How I backup
The day you lose important data due to a head crash of your hard disk, you start getting a little paranoid about backups. It’s not only important to have backups at all, they should also be the right ones. After some experimenting I’ve found a setup that works for my needs. So here’s how I backup my workstations and servers.
I use Macs and therefore OS X. The obvious choice here is OS X’s build-in mechanism: Time Machine. Although it has its quirks and the data format is proprietary, I do like it for two reasons:
- it’s built-in and simple to use. Need an older version of a file? Just open Time Machine, scroll through the versions, restore it and you’re good.

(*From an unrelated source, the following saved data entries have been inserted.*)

(** The same execution, in full: each goroutine applies the destructor to
    its instance, in the order in which the goroutines were spawned. *)
Lemma run_in_order n s f :
  wf s → pool_close (st_pool s) = Some f → length (goroutines s) = n →
  ∃ s', run pool_methods (replicate n (EGo 0)) s = Ok ([], s') ∧
        destroyed s' = destroyed s ++ goroutines s ∧
        world s' = foldl (λ w v, f v w) (world s) (goroutines s) ∧
        goroutines s' = [] ∧ wg_Wait (pool_wg (st_pool s')) = true.
Proof.
  revert s. induction n as [|n IH]; intros s Hwf Hf Hn.
  { apply nil_length_inv in Hn. exists s. rewrite Hn, (right_id_L [] (++)).
    split_and!; try done. destruct Hwf as [[_ Hwg _ _] _].
    unfold wg_Wait. apply bool_decide_eq_true_2. by rewrite Hwg, Hn. }
  destruct (goroutines s) as [|v g] eqn:Hg; [done|].
  destruct (go_step_wf 0 s (proj1 Hwf))
    as (s1 & Hs1 & Hwf1 & (_ & Hcl1 & _) & Hch1 & _ & _ & Hgo).
  rewrite Hg in Hgo. simpl in Hgo.
  destruct Hgo as (Hg1 & Hx1 & f' & Hf' & Hw1).
  assert (f' = f) as -> by congruence.
  destruct (IH s1) as (s2 & Hs2 & Hx2 & Hw2 & Hg2 & Hwait).
  { split; [done|]. rewrite Hch1. apply Hwf. }
  { congruence. }
  { rewrite Hg1. simpl in Hn. lia. }
  exists s2. simpl. rewrite Hs1. simpl. rewrite Hs2. simpl.
  rewrite Hx2, Hw2, Hx1, Hw1, Hg1. split_and!; try done.
  by rewrite <- (assoc_L (++)).
Qed.

(** ** The properties of the specification *)

(** C1.  For a pool made by [NewPool size opt] (so [0 ≤ size]), the store
    never holds more than [size] instances, whatever the callers and the
    goroutines do.  After any number of [Put] calls on the fresh pool the
    store holds the first [size] instances put, that is [min] of the number
    of calls and the capacity; the [Get] calls that follow, up to that many,
    return these instances, oldest first, and the constructor is never
    called. *)
Theorem C1_store_bounded size (opt : Options T W) P (p : pool T W) w :
  NewPool size opt = Ok (P, p) →
  (0 ≤ size)%Z ∧
  (∀ tr outs s,
     run P tr (boot p w) = Ok (outs, s) → (len (chan_of s) ≤ size)%Z) ∧
  (∀ vs tr,
     calls tr = EPut <$> vs →
     ∃ s, run P tr (boot p w) = Ok ([], s) ∧
          buf (chan_of s) = take (Z.to_nat size) vs ∧
          length (buf (chan_of s)) = length vs `min` Z.to_nat size ∧
          ∀ j tr',
            j ≤ length (buf (chan_of s)) → calls tr' = replicate j EGet →
            ∃ s', run P tr' s = Ok (take j vs, s') ∧ made s' = []).
Proof.
  intros Hnew. destruct (NewPool_Ok _ _ _ _ Hnew) as (-> & Hsz & ->).
  pose proof (boot_wf size opt w (proj1 Hsz)) as Hwf0.
  split; [lia|]. split.
  - intros tr outs s Hrun.
    destruct (run_wf _ _ _ _ Hwf0 Hrun) as ([[Hlen _ _ _] _] & (_ & _ & Hcap) & _).
    simpl in Hcap. by rewrite <- Hcap.
  - intros vs tr Htr.
    destruct (run_puts vs tr _ Hwf0 eq_refl Htr)
      as (s & Hs & Hwf & _ & _ & Hm & Hb & _).
    assert (room (boot (MkPool (Chan [] size false) (NewFunc opt)
                               (CloseFunc opt) 0%Z) w) = Z.to_nat size) as Hroom.
    { unfold room, len. simpl. lia. }
    rewrite Hroom in Hb. simpl in Hb, Hm.
    exists s. split_and!; try done.
    { rewrite Hb, length_take. lia. }
    intros j tr' Hj Htr'.
    destruct (run_gets_stored j tr' s Hwf Htr' Hj) as (s' & Hs' & _ & _ & _ & _ & Hm' & _).
    exists s'. rewrite Hm', Hm. split; [|done].
    rewrite Hs', Hb. rewrite Hb, length_take in Hj.
    by rewrite take_take, Nat.min_l by lia.
Qed.
Definition play (uid : string) (minutes : Z) : GamingEvent :=
  {| user_id := uid; game_name := "chess"; duration := minutes |}.

(** ** Concurrent requests

    Each request owns a connection.  PostgreSQL's default isolation level,
    which [psycopg2.connect] leaves in place, is read committed: a
    statement sees what was committed before it started, together with
    the writes of its own transaction, and those writes reach the other
    connections at [conn.commit()].  A request therefore meets the shared
    store twice: when its [SELECT] reads the row, and when its [UPDATE] is
    committed.  Between the two it holds the fetched row in a local
    variable.

    When the user's row exists, no statement of the handler waits for
    another connection before its [UPDATE], so the two meetings of
    different requests can come in any order.  (When the row is missing,
    the second [INSERT] waits for the transaction of the first; the
    overlapping schedules studied below start from an existing row.) *)

Inductive phase :=
| Ready                                   (* nothing fetched yet *)
| Loaded (row : option (option dict))     (* [row] fetched, nothing written *)
| Finished (r : response).

Record request := {
  req_now : Clock.time;
  req_db_clock : Z;
  req_event : GamingEvent;
  req_phase : phase
}.

Definition with_phase (r : request) (p : phase) : request :=
  {| req_now := req_now r; req_db_clock := req_db_clock r;
     req_event := req_event r; req_phase := p |}.

Definition request_step (sc : schema) (r : request) (d : DB)
  : request * DB :=
  let e := req_event r in
  let d1 := insert_twin sc (req_db_clock r) (user_id e) (insert_event e d) in
  match req_phase r with
  | Ready =>
      (with_phase r (Loaded (aggregates <$> select_twin (user_id e) d1)), d)
  | Loaded row =>
      let u := apply_duration (req_now r) (duration e) row in
      (with_phase r
         (Finished (Processed (user_id e) (game_name e)
                              (new_today u) (new_weekly u) (new_state u))),
       update_twin
         (set_aggregates (req_db_clock r) (new_aggregates u) (new_state u))
         (user_id e) d1)
  | Finished _ => (r, d)
  end.

(** A schedule names, step by step, the request that moves next. *)
Fixpoint run_schedule (sc : schema) (sched : list nat) (pool : list request)
    (d : DB) : list request * DB :=
  match sched with
  | [] => (pool, d)
  | i :: rest =>
      match pool !! i with
      | Some r =>
          let (r', d') := request_step sc r d in
          run_schedule sc rest (<[i := r']> pool) d'
      | None => run_schedule sc rest pool d
      end
  end.

(** The requests of [order] run one at a time: each does its read and its
    write before the next one starts. *)
Definition one_at_a_time (order : list nat) : list nat :=
  flat_map (fun i => [i; i]) order.

(** Every one of [n] requests reads before any of them writes. *)
Definition reads_then_writes (n : nat) : list nat := seq 0 n ++ seq 0 n.
Lemma Insert_new_key_adds_entry_witness :
  ∃ sl sl',
    spec.build skiplist.IntComparator Nat.even ops_example = Ok sl
    ∧ skiplist.Find sl 4%Z = Ok (None, false)
    ∧ skiplist.Insert sl 4%Z 40%Z = Ok sl'
    ∧ skiplist.Find sl' 4%Z = Ok (Some 40%Z, true)
    ∧ skiplist.Size sl' = (skiplist.Size sl + 1)%Z.
Proof.
  destruct (spec.build skiplist.IntComparator Nat.even ops_example)
    as [sl| | |] eqn:Hsl; [|vm_compute in Hsl; discriminate Hsl..].
  assert (skiplist.Find sl 4%Z = Ok (None, false)) as Hfind.
  { vm_compute in Hsl. injection Hsl as <-. vm_compute. reflexivity. }
  destruct (Insert_new_key_adds_entry skiplist.IntComparator IntComparator_laws
              Nat.even ops_example sl 4%Z 40%Z Hsl Hfind)
    as (sl' & es1 & es2 & Hins & Hfind' & Hsz & _).
  exists sl, sl'.
  exact (conj eq_refl (conj Hfind (conj Hins (conj Hfind' Hsz)))).
Defined.

(** X6.  [Insert] leaves every other key alone: for a key that is not
    EQUAL to the inserted one, [Find] answers after the insertion what it
    answered before. *)
Theorem Insert_keeps_other_keys {K V : Type}
    (cmp : skiplist.Comparator K) (laws : spec.ComparatorLaws cmp)
    (seed : nat → bool) (ops : list (spec.op (K := K) (V := V)))
    (sl sl' : skiplist.SkipList) (k k' : K) (v : V) :
  spec.build cmp seed ops = Ok sl →
  skiplist.Insert sl k v = Ok sl' →
  skiplist.Compare k' k ≠ 0%Z →
  skiplist.Find sl' k' = skiplist.Find sl k'.
Proof.
  intros Hsl Hins Hne. destruct (Inv_build cmp seed ops sl Hsl) as [L HInv].
  by apply (Insert_frame cmp sl L k v sl' k').
Qed.

Lemma Insert_keeps_other_keys_witness :
  ∃ sl sl',
    spec.build skiplist.IntComparator Nat.even ops_example = Ok sl
    ∧ skiplist.Insert sl 4%Z 40%Z = Ok sl'
    ∧ skiplist.Find sl' 5%Z = skiplist.Find sl 5%Z.
Proof.
  destruct (spec.build skiplist.IntComparator Nat.even ops_example)
    as [sl| | |] eqn:Hsl; [|vm_compute in Hsl; discriminate Hsl..].
  destruct (skiplist.Insert sl 4%Z 40%Z) as [sl'| | |] eqn:Hins.
  2-4: vm_compute in Hsl; injection Hsl as <-; vm_compute in Hins; discriminate Hins.
  exists sl, sl'. split; [done|]. split; [done|].
  apply (Insert_keeps_other_keys skiplist.IntComparator IntComparator_laws
           Nat.even ops_example sl sl' 4%Z 5%Z 40%Z Hsl Hins).
  by vm_compute.
Defined.

(** X7.  [Delete] of a key that [Find] finds removes exactly its entry:
    the iteration afterwards is the old one without the entry whose key is
    EQUAL to [k], the other entries keeping their order and values. *)
Theorem Delete_removes_one_entry {K V : Type}
    (cmp : skiplist.Comparator K) (laws : spec.ComparatorLaws cmp)
    (seed : nat → bool) (ops : list (spec.op (K := K) (V := V)))
    (sl : skiplist.SkipList) (k : K) (v0 : option V) :
  spec.build cmp seed ops = Ok sl →
  skiplist.Find sl k = Ok (v0, true) →
  ∃ sl' es1 kx es2,
    skiplist.Delete sl k = Ok (true, sl')
    ∧ spec.entries sl = Ok (es1 ++ (Some kx, v0) :: es2)
    ∧ skiplist.Compare kx k = 0%Z
    ∧ spec.entries sl' = Ok (es1 ++ es2).
Proof.
  intros Hsl Hfind. destruct (Inv_build cmp seed ops sl Hsl) as [L HInv].
  pose proof HInv as (Hhd & Hc & Hshape & Hsize).
  destruct (Find_cases cmp sl L k HInv)
    as [(Hf & _)|(a & ka & Ha & Hka & Heq & Hhit & Hf)];
    rewrite Hf in Hfind; [done|]. injection Hfind as <-.
  destruct (Delete_hit_data cmp sl L k a HInv Hhit)
    as (sl' & Hdel & HInv' & _ & _ & (_ & Hkey & Hval)).
  destruct (hit_split cmp _ _ L k a Hshape Hhit 0 zero_lt_maxLevel Ha) as [rest Hup].
  pose proof (lower_upper (below cmp (skiplist.nodes sl) k) (L 0)) as HL.
  rewrite Hup in HL.
  pose (f := λ a, (keyOf (skiplist.nodes sl) a, valueOf (skiplist.nodes sl) a)).
  exists sl', (map f (lower (below cmp (skiplist.nodes sl) k) (L 0))), ka, (map f rest).
  split; [done|]. split; [|split; [done|]].
  - rewrite (entries_spec cmp sl L HInv). rewrite <- HL at 1.
    rewrite map_app. cbn [map]. unfold f. by rewrite Hka.
  - rewrite (entries_spec cmp sl' _ HInv'). unfold removed.
    rewrite decide_True by done. rewrite Hup. cbn [drop]. rewrite drop_0.
    rewrite <- map_app. f_equal. apply map_ext. intros b. unfold f.
    by rewrite Hkey, Hval.
Qed.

- since OS X 10.8 it can do seamingless backups to multiple destinations
One destination is a firewire drive that’s attached to the workstation, the second is a NAS, running FreeBSD with netatalk. The notebook only backups to the NAS (OS X makes local “backups” when I’m on the go and syncs these when I’m back home). That covers many of the “duh, I deleted a random file”-cases. Handy and fast.
However, if both Macs light up in a fire and I had to use a Linux system, I’d have trouble accessing the data, since the format is proprietary. So I need a way to access really important data quickly. Bonus points if the data is accessible from anywhere in the world. Of course, simply rsyncing them once in a while works well — even incremental — and I did that for some time. But it gets messy when more than two computers are involved. What if there was a software that solves the syncing problem and the backup problem at once?

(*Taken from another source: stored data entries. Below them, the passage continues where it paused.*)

(** * The JOS kernel monitor ([kern/monitor.c]): stack backtrace, command
    tokenizer and dispatch loop.

The development is a shallow embedding of [kern/monitor.c].  The
machine words the inline assembly reads are 32-bit values kept in [Z],
memory is a byte-addressed store read little-endian, the text written
with [cprintf] is a trace of calls (format string and arguments), and
the line buffer is a list of characters updated in place by index. *)

From Stdlib Require Import ZArith Lia Bool Ascii String DecimalString Sorted.
From stdpp Require Import base list strings.

Local Open Scope Z_scope.

(** ** 32-bit machine state *)

Module Machine.

Definition wrap32 (x : Z) : Z := x mod 2 ^ 32.

(** Byte-addressed memory: the byte stored at every 32-bit address. *)
Definition mem := Z -> Z.

Definition load8 (m : mem) (a : Z) : Z := m (wrap32 a) mod 256.

(** [movl (a), r]: little-endian 32-bit read. *)
Definition load32 (m : mem) (a : Z) : Z :=
  load8 m a + 2 ^ 8 * load8 m (a + 1)
  + 2 ^ 16 * load8 m (a + 2) + 2 ^ 24 * load8 m (a + 3).

Definition store8 (m : mem) (a v : Z) : mem :=
  fun x => if x =? wrap32 a then v mod 256 else m x.

(** [movl r, (a)] / [pushl]: little-endian 32-bit write. *)
Definition store32 (m : mem) (a v : Z) : mem :=
  store8 (store8 (store8 (store8 m a v)
    (a + 1) (v / 2 ^ 8)) (a + 2) (v / 2 ^ 16)) (a + 3) (v / 2 ^ 24).

(** The registers the monitor's assembly depends on, and memory. *)
Record cpu := { memory : mem; ebp : Z; esp : Z }.

(** [call f] followed by the prologue [pushl %ebp; movl %esp,%ebp] that
    every function of the kernel starts with (frame pointers are always
    established): the return address goes to [esp-4], the caller's frame
    base to [esp-8], which becomes the callee's frame base. *)
Definition call_enter (ret : Z) (s : cpu) : cpu :=
  let sp1 := wrap32 (esp s - 4) in
  let m1 := store32 (memory s) sp1 ret in
  let sp2 := wrap32 (sp1 - 4) in
  let m2 := store32 m1 sp2 (ebp s) in
  {| memory := m2; ebp := sp2; esp := sp2 |}.

(** [leave; ret]: the caller's registers are back, memory keeps what the
    callee's frame wrote below the caller's stack pointer. *)
Definition call_return (caller callee : cpu) : cpu :=
  {| memory := memory callee; ebp := ebp caller; esp := esp caller |}.

(** One step along the frame chain: the saved caller frame base. *)
Definition chain_step (m : mem) (fb : Z) : Z := load32 m fb.

Fixpoint chain (m : mem) (n : nat) (fb : Z) : Z :=
  match n with
  | O => fb
  | S k => chain m k (chain_step m fb)
  end.

End Machine.
Export Machine.

(** ** Console output *)

Module Console.

Local Open Scope string_scope.

Definition nl : string := String "010"%char EmptyString.
Definition tab : string := String "009"%char EmptyString.

(** An argument of the variadic [cprintf]: an [int]-sized word or a
    pointer to a NUL-terminated string (held as its characters). *)
Inductive carg := AInt (n : Z) | AStr (s : string).

(** The 32-bit word as a C [int]. *)
Definition to_int (n : Z) : Z :=
  let w := wrap32 n in if (w <? 2 ^ 31)%Z then w else (w - 2 ^ 32)%Z.

Definition hex_digit (d : Z) : ascii :=
  match d with
  | 0 => "0" | 1 => "1" | 2 => "2" | 3 => "3" | 4 => "4" | 5 => "5"
  | 6 => "6" | 7 => "7" | 8 => "8" | 9 => "9" | 10 => "a" | 11 => "b"
  | 12 => "c" | 13 => "d" | 14 => "e" | _ => "f"
  end%Z%char.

I wrote about BitTorrent Sync with EncFS already. In short it uses the BitTorrent protocol to securely sync files between N computers. Your personal Dropbox. You can even generate “read-only tokens” that allow read-only access for a client. Important documents reside inside an EncFS container, the resulting (encryted) files are shared via BitTorrent and mounted automatically with a little help from the OS X Keychain on the workstation/laptop. The neat part is that I can just spin up a BitTorrent Sync client anywhere in the world and — given the correct 20 byte token — it will magically sync the data. Additional clients run on the NAS and on a root server. So there exist 3 copies of a file seconds after it is created. Once my parents get faster internet connectivity I’ll hide a Raspberry Pi at their home, too, making it 4 copies. The root server will take hourly/daily/weekly/monthly snapshots of these files. See below.
As a software developer I create source code. I put everything with more than one file in a git repository that I will push to the root server.
Where possible I exclude everything from the backup that can be downloaded from the internet, like software, music, movies, etc.
Since current servers are really powerful and oversized for most of my tasks, I have all tasks running as jails on a FreeBSD server. The server uses ZFS which has some really nice features. One of these features is easy snapshotting. The server takes snapshots of the filesystem, keeping:
- hourly snapshots for the last 6 hours
- daily snapshots for the last 6 days
- weekly snapshots for the last 4 weeks
- monthly snapshots for the last 4 months
And it doesn’t only do that for the root filesystem but individually for each jail, making a rollback really easy. One of the jails is running btsync and stores a copy of the data from the Macs I mentioned earlier. The ZFS pool is mirrored on two hard disks, usual for servers.
ZFS provides a nice command,
zfs send, that simply sends a snapshot to stdout. I use
zfs send | gzip | openssl -e ... > /my/snapshot.gz.enc to create encrypted files of the monthly snapshots and the incremental daily diffs. Those files are shared via btsync (yes, I love that tool). Currently only the NAS at home syncs these snapshots. They are additionally sent to Amazon Glacier monthly as the last resort. I hope I’ll never have to use it.